→ DATA SHOWN
+ + + + + + +
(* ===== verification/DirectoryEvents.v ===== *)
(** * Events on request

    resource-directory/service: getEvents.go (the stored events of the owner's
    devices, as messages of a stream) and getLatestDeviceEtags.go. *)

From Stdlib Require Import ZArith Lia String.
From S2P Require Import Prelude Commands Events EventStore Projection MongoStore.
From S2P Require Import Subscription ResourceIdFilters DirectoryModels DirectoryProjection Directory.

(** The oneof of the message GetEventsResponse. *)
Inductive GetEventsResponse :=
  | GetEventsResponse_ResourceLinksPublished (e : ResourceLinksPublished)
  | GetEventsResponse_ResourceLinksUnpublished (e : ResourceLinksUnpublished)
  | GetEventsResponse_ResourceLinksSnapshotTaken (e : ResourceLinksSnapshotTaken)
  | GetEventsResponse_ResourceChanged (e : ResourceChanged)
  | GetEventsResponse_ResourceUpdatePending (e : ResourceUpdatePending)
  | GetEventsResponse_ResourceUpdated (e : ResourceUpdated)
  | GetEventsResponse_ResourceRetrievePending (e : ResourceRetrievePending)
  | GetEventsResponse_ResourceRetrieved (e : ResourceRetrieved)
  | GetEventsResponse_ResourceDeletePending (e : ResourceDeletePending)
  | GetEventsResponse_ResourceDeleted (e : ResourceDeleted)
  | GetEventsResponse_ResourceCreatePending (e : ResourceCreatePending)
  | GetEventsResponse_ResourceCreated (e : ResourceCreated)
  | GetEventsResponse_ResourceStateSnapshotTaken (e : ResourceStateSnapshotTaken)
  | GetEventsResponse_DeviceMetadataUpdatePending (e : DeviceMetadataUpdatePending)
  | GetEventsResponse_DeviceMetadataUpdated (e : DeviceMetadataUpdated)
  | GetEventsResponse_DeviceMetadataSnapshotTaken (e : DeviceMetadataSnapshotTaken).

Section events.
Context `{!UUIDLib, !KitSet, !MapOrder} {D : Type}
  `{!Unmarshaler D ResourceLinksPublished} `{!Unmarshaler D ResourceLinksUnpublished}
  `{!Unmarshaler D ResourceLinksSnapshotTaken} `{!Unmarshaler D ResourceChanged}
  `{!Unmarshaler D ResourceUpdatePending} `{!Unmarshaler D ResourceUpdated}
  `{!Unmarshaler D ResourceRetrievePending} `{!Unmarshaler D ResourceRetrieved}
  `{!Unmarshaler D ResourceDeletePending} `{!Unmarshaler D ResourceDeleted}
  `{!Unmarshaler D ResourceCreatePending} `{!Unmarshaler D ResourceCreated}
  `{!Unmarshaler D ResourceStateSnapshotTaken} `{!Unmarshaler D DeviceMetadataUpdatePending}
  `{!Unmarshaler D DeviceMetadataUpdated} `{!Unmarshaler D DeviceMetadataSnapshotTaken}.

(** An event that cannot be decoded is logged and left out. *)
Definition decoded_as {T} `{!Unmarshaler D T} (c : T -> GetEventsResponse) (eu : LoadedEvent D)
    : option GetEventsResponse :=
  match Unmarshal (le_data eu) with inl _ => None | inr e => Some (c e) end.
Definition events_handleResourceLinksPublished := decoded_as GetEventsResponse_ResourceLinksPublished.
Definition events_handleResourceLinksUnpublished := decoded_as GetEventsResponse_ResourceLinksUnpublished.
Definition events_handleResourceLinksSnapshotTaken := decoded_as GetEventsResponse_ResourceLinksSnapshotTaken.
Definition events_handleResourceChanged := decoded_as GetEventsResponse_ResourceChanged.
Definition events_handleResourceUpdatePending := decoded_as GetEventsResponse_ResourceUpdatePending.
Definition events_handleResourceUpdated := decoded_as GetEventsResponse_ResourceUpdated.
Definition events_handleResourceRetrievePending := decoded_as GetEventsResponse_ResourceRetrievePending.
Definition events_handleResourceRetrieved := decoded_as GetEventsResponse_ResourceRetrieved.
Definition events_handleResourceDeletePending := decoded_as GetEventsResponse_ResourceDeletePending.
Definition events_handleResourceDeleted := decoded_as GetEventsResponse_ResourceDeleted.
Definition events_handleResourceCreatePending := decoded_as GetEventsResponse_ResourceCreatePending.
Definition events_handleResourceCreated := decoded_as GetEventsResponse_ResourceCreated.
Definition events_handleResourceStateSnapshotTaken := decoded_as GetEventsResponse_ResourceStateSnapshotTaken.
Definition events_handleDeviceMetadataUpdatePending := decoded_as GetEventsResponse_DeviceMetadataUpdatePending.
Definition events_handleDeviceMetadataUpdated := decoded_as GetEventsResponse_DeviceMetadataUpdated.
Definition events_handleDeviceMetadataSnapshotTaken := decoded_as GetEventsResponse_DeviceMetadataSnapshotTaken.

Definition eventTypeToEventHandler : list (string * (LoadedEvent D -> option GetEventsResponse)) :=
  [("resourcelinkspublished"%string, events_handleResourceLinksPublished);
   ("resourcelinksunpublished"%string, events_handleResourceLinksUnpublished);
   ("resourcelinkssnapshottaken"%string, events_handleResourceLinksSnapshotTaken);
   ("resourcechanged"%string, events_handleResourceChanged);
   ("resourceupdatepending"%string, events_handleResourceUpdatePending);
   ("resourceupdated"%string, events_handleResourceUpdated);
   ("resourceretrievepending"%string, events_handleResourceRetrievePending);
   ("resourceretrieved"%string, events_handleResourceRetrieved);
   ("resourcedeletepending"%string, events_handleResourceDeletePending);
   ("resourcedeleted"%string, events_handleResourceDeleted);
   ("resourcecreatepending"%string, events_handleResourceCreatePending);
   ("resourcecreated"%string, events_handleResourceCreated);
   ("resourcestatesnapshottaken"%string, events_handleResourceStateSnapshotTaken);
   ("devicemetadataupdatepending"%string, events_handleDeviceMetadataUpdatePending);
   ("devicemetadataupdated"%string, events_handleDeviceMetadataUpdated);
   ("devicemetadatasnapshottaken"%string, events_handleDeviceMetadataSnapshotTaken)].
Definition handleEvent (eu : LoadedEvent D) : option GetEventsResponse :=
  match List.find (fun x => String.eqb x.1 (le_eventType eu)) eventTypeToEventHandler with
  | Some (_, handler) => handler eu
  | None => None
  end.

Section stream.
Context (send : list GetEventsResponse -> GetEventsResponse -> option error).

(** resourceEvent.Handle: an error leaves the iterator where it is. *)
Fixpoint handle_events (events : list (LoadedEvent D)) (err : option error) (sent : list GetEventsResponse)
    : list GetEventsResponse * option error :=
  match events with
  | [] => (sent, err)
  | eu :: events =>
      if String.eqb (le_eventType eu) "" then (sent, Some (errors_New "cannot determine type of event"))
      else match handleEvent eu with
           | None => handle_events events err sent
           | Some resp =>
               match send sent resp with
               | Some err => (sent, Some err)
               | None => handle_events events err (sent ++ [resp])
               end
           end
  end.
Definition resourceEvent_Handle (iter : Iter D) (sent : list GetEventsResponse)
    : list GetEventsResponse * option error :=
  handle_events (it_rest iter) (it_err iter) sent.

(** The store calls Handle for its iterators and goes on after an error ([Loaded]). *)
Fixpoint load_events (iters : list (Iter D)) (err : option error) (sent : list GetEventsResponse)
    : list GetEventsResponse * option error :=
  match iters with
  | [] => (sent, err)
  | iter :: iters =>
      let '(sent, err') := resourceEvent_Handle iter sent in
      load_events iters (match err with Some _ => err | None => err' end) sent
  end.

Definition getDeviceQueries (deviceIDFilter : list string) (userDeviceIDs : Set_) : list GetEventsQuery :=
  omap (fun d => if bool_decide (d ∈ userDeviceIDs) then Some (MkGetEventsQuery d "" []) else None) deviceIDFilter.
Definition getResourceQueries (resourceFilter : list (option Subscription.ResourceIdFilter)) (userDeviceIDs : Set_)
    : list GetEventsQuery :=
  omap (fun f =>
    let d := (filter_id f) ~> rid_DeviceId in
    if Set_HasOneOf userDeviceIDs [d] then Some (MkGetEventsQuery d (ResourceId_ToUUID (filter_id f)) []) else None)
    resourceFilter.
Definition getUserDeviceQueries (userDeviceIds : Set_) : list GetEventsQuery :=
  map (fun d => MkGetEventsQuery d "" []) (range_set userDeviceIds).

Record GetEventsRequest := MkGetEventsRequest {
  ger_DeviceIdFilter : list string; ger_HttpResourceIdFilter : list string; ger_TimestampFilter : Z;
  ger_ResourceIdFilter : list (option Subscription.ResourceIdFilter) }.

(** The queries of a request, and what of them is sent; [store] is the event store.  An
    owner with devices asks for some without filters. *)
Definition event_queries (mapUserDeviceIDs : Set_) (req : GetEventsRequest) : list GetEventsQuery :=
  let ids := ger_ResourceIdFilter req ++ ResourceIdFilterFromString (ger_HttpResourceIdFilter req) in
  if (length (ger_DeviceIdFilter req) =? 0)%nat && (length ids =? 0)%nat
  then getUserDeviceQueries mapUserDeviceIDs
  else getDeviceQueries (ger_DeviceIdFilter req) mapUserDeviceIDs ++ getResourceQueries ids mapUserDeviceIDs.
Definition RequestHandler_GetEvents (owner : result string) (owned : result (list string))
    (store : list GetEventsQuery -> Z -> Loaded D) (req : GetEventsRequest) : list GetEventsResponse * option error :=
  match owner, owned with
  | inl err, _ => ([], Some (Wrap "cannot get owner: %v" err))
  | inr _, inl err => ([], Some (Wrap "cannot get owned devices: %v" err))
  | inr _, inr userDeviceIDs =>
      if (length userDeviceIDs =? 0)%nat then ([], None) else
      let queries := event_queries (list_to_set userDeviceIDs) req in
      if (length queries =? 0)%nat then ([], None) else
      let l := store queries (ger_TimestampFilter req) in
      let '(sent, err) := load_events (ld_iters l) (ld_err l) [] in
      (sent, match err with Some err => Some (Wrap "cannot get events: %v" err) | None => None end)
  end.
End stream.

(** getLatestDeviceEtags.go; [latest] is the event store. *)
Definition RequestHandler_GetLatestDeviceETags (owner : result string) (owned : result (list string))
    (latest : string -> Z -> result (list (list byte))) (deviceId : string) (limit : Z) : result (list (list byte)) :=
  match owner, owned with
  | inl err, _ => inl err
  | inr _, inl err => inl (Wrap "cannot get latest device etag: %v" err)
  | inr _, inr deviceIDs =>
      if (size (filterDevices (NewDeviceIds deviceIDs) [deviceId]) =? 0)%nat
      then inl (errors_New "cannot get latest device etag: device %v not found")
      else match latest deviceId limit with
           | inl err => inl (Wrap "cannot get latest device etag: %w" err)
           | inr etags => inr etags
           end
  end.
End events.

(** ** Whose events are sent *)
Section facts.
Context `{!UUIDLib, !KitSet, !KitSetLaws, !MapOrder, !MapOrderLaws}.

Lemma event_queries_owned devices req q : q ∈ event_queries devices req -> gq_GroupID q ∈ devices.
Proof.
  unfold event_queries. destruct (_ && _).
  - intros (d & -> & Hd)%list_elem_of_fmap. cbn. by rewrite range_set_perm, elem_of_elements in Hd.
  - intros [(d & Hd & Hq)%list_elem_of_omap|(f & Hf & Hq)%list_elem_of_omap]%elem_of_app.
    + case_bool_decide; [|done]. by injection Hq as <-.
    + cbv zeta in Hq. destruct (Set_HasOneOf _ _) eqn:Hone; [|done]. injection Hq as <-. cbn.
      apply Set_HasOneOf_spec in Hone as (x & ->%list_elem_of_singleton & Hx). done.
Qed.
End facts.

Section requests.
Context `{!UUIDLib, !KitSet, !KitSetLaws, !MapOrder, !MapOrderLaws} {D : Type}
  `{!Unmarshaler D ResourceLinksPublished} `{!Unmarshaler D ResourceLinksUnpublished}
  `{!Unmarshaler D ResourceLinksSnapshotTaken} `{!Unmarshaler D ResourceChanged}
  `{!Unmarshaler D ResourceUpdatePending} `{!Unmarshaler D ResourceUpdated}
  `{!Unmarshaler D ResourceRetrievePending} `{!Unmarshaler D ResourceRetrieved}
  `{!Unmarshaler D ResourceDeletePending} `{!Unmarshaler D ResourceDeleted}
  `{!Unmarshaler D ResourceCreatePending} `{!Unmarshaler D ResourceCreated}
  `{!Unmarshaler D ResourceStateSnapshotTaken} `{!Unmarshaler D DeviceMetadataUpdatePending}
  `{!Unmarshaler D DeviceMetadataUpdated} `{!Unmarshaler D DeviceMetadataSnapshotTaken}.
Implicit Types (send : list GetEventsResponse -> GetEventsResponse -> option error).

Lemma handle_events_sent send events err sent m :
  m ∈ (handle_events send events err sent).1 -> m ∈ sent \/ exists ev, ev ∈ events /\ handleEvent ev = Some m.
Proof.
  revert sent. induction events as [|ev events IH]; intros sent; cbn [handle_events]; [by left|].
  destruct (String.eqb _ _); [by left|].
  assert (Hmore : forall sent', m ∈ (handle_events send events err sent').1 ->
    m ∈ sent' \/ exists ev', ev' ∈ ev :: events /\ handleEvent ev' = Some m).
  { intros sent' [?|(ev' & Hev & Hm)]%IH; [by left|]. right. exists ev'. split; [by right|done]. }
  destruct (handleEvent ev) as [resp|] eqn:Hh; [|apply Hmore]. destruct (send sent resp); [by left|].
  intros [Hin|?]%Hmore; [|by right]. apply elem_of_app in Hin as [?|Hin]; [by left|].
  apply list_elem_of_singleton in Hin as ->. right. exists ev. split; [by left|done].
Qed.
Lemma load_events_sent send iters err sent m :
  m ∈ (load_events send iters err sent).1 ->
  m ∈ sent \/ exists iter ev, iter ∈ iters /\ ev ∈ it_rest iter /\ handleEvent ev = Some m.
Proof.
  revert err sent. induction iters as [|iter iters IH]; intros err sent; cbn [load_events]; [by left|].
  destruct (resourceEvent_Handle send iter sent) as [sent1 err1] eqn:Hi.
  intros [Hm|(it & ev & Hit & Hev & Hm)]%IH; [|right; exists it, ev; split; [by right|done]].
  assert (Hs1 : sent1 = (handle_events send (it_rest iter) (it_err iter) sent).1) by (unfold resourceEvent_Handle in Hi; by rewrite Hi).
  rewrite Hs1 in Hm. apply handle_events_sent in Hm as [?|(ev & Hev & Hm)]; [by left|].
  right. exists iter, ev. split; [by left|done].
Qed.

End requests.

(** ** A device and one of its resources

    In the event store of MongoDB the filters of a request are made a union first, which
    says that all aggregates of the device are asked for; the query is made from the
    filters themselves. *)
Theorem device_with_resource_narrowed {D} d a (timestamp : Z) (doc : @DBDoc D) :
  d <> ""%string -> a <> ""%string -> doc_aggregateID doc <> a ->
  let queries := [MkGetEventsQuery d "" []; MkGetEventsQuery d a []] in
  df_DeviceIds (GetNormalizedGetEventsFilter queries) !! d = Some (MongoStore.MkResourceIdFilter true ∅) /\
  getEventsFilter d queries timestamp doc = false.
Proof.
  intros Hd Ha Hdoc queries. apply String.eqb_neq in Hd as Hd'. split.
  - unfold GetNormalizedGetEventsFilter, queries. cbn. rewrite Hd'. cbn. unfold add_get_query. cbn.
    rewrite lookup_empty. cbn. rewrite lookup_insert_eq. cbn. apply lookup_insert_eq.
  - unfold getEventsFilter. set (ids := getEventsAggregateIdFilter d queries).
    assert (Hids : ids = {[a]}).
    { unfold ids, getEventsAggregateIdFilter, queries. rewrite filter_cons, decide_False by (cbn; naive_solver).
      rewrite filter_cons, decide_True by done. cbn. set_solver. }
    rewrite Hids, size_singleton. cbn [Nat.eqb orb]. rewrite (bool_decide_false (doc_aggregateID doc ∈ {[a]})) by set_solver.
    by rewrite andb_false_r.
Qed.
+ + + + + + +
Transcribe, exactly and without additions, the lines of the records above, beginning with the line that contains "Definition getResourceQueries (resourceFilter" and ending with the line that contains "resourceFilter.", both included.

→ REPLY
Definition getResourceQueries (resourceFilter : list (option Subscription.ResourceIdFilter)) (userDeviceIDs : Set_)
    : list GetEventsQuery :=
  omap (fun f =>
    let d := (filter_id f) ~> rid_DeviceId in
    if Set_HasOneOf userDeviceIDs [d] then Some (MkGetEventsQuery d (ResourceId_ToUUID (filter_id f)) []) else None)
    resourceFilter.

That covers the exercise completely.